> [ABOUT THIS TASK] Produce a verbatim transcription of the records below, beginning at the line containing "Record reset_performed (p" and ending at the final line; include only those lines.

> [RECORDED INFORMATION]

/---

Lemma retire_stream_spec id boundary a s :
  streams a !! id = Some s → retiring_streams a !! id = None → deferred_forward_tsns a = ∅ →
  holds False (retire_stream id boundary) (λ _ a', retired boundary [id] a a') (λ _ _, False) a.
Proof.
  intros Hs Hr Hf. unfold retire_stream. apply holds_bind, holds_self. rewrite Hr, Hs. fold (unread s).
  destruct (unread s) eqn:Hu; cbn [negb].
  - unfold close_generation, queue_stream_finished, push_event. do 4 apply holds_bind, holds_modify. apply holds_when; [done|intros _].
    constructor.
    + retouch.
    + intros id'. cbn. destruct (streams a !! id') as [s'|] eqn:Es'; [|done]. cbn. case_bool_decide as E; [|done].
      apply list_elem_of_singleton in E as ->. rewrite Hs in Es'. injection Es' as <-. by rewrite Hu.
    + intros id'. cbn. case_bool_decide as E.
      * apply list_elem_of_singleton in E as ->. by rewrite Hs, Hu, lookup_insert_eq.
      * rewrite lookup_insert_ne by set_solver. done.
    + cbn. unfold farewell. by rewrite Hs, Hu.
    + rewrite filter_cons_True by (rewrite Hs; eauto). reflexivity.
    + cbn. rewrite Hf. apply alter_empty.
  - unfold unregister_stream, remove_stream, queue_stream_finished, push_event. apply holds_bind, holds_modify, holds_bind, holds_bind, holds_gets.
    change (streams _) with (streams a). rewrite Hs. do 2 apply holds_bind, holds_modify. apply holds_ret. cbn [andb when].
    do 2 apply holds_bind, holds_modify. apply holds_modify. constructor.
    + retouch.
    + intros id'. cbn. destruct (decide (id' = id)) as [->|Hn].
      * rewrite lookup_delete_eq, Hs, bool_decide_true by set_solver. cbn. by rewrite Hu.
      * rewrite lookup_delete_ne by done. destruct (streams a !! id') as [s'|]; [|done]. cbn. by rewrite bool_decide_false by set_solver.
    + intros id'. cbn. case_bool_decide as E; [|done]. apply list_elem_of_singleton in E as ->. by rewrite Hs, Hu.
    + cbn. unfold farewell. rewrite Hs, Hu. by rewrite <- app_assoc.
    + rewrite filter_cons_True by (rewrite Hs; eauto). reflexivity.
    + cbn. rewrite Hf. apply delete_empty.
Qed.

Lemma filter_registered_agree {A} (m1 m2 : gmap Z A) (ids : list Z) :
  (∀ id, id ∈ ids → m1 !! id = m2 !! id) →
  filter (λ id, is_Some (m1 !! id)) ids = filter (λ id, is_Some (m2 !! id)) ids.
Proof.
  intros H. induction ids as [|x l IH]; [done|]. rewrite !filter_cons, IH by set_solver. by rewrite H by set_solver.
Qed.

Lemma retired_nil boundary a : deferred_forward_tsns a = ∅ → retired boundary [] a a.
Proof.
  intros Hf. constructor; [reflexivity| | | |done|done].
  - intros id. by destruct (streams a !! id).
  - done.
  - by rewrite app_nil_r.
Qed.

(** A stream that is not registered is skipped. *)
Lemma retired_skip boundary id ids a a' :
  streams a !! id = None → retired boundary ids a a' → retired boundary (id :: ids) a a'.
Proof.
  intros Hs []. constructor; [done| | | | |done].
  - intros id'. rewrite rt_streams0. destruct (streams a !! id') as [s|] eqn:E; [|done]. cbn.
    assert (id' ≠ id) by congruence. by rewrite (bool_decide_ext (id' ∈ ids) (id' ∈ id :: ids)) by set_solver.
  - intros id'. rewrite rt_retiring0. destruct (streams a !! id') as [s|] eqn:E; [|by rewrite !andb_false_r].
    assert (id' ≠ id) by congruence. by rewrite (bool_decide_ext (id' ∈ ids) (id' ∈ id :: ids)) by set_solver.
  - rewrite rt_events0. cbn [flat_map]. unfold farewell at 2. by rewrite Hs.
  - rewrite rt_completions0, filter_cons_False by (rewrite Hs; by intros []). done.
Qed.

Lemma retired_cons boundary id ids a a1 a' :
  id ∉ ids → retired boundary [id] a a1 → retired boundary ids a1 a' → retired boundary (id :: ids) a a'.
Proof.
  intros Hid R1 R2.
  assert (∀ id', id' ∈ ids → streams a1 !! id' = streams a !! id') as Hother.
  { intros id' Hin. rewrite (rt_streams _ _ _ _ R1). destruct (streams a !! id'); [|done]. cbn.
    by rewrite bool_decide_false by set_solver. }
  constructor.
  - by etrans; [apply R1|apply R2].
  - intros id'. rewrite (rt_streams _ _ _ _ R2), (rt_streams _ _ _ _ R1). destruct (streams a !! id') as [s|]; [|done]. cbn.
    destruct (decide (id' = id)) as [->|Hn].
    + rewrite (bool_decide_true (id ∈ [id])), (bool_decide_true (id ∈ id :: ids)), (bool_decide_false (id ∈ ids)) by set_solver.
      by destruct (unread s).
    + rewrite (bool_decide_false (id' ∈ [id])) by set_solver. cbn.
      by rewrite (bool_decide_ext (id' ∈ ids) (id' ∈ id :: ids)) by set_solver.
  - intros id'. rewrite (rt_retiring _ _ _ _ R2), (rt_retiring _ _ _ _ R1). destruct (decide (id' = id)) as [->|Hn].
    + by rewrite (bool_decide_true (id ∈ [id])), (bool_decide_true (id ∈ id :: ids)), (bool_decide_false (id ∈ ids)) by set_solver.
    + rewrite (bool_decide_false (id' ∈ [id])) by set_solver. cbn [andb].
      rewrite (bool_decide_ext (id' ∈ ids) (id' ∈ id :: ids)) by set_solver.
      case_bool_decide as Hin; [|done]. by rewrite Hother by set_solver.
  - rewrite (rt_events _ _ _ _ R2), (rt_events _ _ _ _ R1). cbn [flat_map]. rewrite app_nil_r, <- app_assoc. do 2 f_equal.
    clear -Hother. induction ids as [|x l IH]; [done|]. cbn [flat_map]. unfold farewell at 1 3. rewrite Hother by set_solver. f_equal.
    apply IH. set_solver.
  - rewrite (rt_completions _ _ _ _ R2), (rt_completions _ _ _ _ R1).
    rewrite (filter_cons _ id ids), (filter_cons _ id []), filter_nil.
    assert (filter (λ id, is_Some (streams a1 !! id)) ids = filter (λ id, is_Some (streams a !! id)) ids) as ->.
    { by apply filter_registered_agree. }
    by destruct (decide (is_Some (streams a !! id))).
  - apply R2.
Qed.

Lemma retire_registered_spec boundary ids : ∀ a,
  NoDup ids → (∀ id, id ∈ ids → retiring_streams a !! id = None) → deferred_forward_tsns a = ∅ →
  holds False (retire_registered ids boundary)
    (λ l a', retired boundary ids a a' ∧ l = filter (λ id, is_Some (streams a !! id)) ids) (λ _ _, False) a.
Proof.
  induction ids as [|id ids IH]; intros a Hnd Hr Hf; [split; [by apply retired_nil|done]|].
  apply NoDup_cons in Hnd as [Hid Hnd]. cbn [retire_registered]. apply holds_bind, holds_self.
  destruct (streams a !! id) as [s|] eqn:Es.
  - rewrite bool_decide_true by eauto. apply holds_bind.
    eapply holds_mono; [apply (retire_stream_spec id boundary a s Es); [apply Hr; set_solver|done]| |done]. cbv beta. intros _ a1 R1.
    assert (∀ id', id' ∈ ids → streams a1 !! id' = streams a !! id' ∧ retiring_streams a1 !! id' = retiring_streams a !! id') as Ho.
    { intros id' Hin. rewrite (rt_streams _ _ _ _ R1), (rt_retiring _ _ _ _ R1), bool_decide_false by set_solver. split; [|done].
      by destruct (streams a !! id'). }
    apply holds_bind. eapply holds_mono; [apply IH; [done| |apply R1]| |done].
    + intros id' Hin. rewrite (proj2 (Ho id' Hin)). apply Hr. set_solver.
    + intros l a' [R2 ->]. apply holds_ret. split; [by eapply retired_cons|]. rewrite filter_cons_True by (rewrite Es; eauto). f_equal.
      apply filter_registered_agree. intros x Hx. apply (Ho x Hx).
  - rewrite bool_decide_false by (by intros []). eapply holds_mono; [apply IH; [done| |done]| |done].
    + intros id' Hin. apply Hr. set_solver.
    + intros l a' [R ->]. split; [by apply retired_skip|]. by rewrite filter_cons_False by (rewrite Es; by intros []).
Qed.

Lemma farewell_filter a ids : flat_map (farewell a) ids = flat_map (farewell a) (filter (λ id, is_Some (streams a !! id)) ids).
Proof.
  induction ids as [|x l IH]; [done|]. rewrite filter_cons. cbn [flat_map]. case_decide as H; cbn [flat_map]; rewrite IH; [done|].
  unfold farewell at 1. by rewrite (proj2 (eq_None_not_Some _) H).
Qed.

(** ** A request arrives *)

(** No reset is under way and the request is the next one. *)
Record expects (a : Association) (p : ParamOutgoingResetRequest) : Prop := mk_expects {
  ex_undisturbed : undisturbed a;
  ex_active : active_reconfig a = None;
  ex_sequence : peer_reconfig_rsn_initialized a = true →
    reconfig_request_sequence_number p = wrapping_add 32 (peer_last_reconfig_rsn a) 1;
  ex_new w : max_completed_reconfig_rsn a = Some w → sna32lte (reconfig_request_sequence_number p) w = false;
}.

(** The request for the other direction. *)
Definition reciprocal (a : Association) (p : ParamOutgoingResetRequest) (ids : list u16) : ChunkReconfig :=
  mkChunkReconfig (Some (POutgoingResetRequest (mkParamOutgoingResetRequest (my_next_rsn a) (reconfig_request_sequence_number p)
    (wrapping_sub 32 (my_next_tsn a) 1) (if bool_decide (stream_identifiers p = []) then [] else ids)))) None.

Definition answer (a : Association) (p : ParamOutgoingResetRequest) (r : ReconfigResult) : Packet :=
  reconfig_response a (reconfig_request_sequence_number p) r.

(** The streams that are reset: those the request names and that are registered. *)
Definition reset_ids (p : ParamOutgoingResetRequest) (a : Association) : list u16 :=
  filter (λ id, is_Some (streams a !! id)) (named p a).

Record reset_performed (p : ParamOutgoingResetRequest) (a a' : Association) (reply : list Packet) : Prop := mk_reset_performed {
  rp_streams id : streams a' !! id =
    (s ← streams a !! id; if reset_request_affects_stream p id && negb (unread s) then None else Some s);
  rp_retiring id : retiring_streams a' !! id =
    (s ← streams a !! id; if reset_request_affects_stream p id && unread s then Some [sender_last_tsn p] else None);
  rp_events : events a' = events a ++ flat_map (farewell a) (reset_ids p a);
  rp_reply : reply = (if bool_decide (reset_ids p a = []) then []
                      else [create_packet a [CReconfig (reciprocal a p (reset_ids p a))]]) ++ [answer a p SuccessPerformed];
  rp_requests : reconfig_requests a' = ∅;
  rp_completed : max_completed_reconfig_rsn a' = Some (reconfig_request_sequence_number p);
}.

\---

> [RESPONSE TO THE EXERCISE]
Record reset_performed (p : ParamOutgoingResetRequest) (a a' : Association) (reply : list Packet) : Prop := mk_reset_performed {
  rp_streams id : streams a' !! id =
    (s ← streams a !! id; if reset_request_affects_stream p id && negb (unread s) then None else Some s);
  rp_retiring id : retiring_streams a' !! id =
    (s ← streams a !! id; if reset_request_affects_stream p id && unread s then Some [sender_last_tsn p] else None);
  rp_events : events a' = events a ++ flat_map (farewell a) (reset_ids p a);
  rp_reply : reply = (if bool_decide (reset_ids p a = []) then []
                      else [create_packet a [CReconfig (reciprocal a p (reset_ids p a))]]) ++ [answer a p SuccessPerformed];
  rp_requests : reconfig_requests a' = ∅;
  rp_completed : max_completed_reconfig_rsn a' = Some (reconfig_request_sequence_number p);
}.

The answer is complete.